A black figure brings up the rear. At first I take him for a part of the parade – the Plague Doctor, maybe – but as he approaches I recognize the old-fashioned soutane of the country priest. He is in his thirties, though from a distance his rigid stance makes him seem older. He turns towards me, and I see that he too is a stranger, with the high cheekbones and pale eyes of the North and long pianist’s fingers resting on the silver cross which hangs from his neck. Perhaps this is what gives him the right to stare at me, this alienness; but I see no welcome in his cold, light eyes. Only the measuring, feline look of one who is uncertain of his territory. I smile at him; he looks away, startled, beckons the two children towards him. A gesture indicates the litter which now lines the road; reluctantly the pair begin to clear it, scooping up spent streamers and sweet-wrappers in their arms and into a nearby bin. I catch the priest staring at me again as I turn away, a look which in another man might have been of appraisal.

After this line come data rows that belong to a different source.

(* ===== verification/TableSpec.v ===== *)
(** The contract of the table writer, end to end: creating, inserting into and
    deleting from a table on the page heap, and reading it back with the
    cursors. *)

From stdpp Require Import sorting.
From S2P Require Import Prelude Varint Header Balance Pager BtPage Cursor CursorProps WritePager WritePagerProps Writer WriterPages WriterHeap WriterTree WriterBalance WriterNode WriterInsert WriterTable WriterSpec WriterDelete.
Import BtPage WritePager WritePagerProps Writer WriterPages WriterHeap WriterTree WriterBalance WriterNode WriterInsert WriterTable WriterScan WriterSpec WriterDelete.
Local Open Scope Z_scope.

Module TableSpec.

(** A heap, with page one in it, and a table on it. *)
Definition stored (w : WritePager) (H : gmap Z bytes) (h : nat) (root : Z) (rows : list (Z * bytes)) (ps : list Z) : Prop :=
  holds w H /\ is_Some (H !! 1) /\ table H (usable_size w) h root rows ps.

(** The pages of a table change, and no other page of the heap. *)
Definition touches (H H' : gmap Z bytes) (ps ps' : list Z) : Prop :=
  (forall p, p ∈ ps' -> p ∈ ps \/ H !! p = None) /\ (forall p d, p ∉ ps -> H !! p = Some d -> H' !! p = Some d).

Lemma stored_one H H' u h root rows ps h' rows' ps' : is_Some (H !! 1) -> touches H H' ps ps' -> table H u h root rows ps ->
  table H' u h' root rows' ps' -> is_Some (H' !! 1).
Proof.
  intros [d Hd] [_ Hfr] (t & qs & _ & Er & _ & -> & _ & H1) Ht'.
  destruct (decide (1 ∈ pages t ++ concat qs)) as [Hin|Hnin]; [|exists d; by apply Hfr].
  rewrite pages_cons, <- app_comm_cons in Hin. rewrite tail_pages_app in H1. apply elem_of_cons in Hin as [E|?]; [|done].
  pose proof (table_owned _ _ _ _ _ _ Ht') as Ho. destruct Ht' as (t' & qs' & _ & Er' & _ & -> & _).
  rewrite Forall_forall in Ho. apply Ho. rewrite E, Er, <- Er'. apply elem_of_app. left. apply troot_page.
Qed.

(** ** Operations *)

Lemma insert_stored w H h root rows ps rid payload : stored w H h root rows ps -> is_i64 rid -> is_bytes payload ->
  zlen payload <= Cursor.ISIZE_MAX -> (h < 20)%nat -> wp_page_count w + insert_pages (usable_size w) (zlen payload) h < 2 ^ 32 ->
  exists w' H' h' ps', insert_table w root rid payload = Ok w' /\ stored w' H' h' root (ins (rid, payload) rows) ps' /\
    touches H H' ps ps' /\ (h' <= S h)%nat /\ evolves (insert_pages (usable_size w) (zlen payload) h) w w'.
Proof.
  intros (Hh & H1 & Ht) Hr Hb Hm Hh20 Hpc.
  destruct (insert_table_holds w H (usable_size w) h root rows ps rid payload) as (w' & H' & h' & ps' & E & Hh' & Hev & Hle & Ht' & Hnew & Hfr); try done.
  pose proof Hev as (Eu & _). exists w', H', h', ps'. split_and!; try done. split_and!; [done|by eapply stored_one|by rewrite Eu].
Qed.

(** Too deep a tree is refused before any page of it changes. *)
Lemma insert_rec_deep w H u rid cell : holds w H -> usable_size w = u -> forall h depth t lo hi, tree_ok H u h lo hi t -> lo < rid <= hi -> (depth <= h)%nat ->
  insert_rec depth w (troot t) rid cell = Err (ECorrupt "b-tree depth limit exceeded").
Proof.
  intros Hh Eu h. induction h as [|h IH]; intros [|depth] t lo hi Ht Hr Hd; [done|lia|done|].
  destruct t as [|n kids]; [done|]. destruct Ht as ((d & Hdn & (bt & Ep & Et & Er & Erp)) & _ & Hne & Hup & Hseg).
  destruct (holds_page w H n d Hh Hdn) as (_ & Hz & Hb & _). destruct (holds_geom w H Hh) as (_ & _ & Hps & _).
  destruct (page_one_prefix_spec n d bt Ep Hb ltac:(lia)) as (prefix & Epre & _).
  destruct (find_child_spec (tree_ok H u h) rid kids Hne lo Hseg ltac:(by rewrite Hup)) as (A & k & b & C & Ek & Efc & Hrk & Hk).
  destruct (forest_children kids Hne) as [Ech Edv]. cbn [insert_rec troot]. rewrite (wp_page_Ok w H n d Hh Hdn). bind_step. rewrite Ep. bind_step.
  rewrite Et, Er. bind_step. rewrite Erp, Ech, Edv, Epre. bind_step. rewrite Efc.
  assert (idx (froots kids) (zlen A) = Ok (troot k)) as ->.
  { rewrite Ek, froots_app, <- (zlen_froots A). unfold zlen. apply idx_lookup. by apply list_lookup_middle. }
  bind_step. rewrite (IH depth k (upper lo A) b) by (done || lia). done.
Qed.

There is no police station at Lansquenet-sous-Tannes, therefore no crime. I try to be like Anouk, to see beneath the disguise to the truth, but for now everything is blurred.
“Are we staying? Are we, Maman?” She tugs at my arm, insistently. “I like it, I like it here. Are we staying?”
I catch her up into my arms and kiss the top of her head. She smells of smoke and frying pancakes and warm bedclothes on a winter’s morning.
Why not? It’s as good a place as any.
“Yes, of course,” I tell her, my mouth in her hair. “Of course we are.”
Not quite a lie. This time it may even be true.
The carnival is gone. Once a year the village flares into transient brightness but even now the warmth has faded, the crowd dispersed. The vendors pack up their hotplates and awnings, the children discard their costumes and party favours. A slight air of embarrassment prevails, of abashment at this excess of noise and colour. Like rain in midsummer it evaporates, runs into the cracked earth and through the parched stones, leaving barely a trace. Two hours later Lansquenet-sous-Tannes is invisible once more, like an enchanted village which appears only once every year. But for the carnival we should have missed it altogether.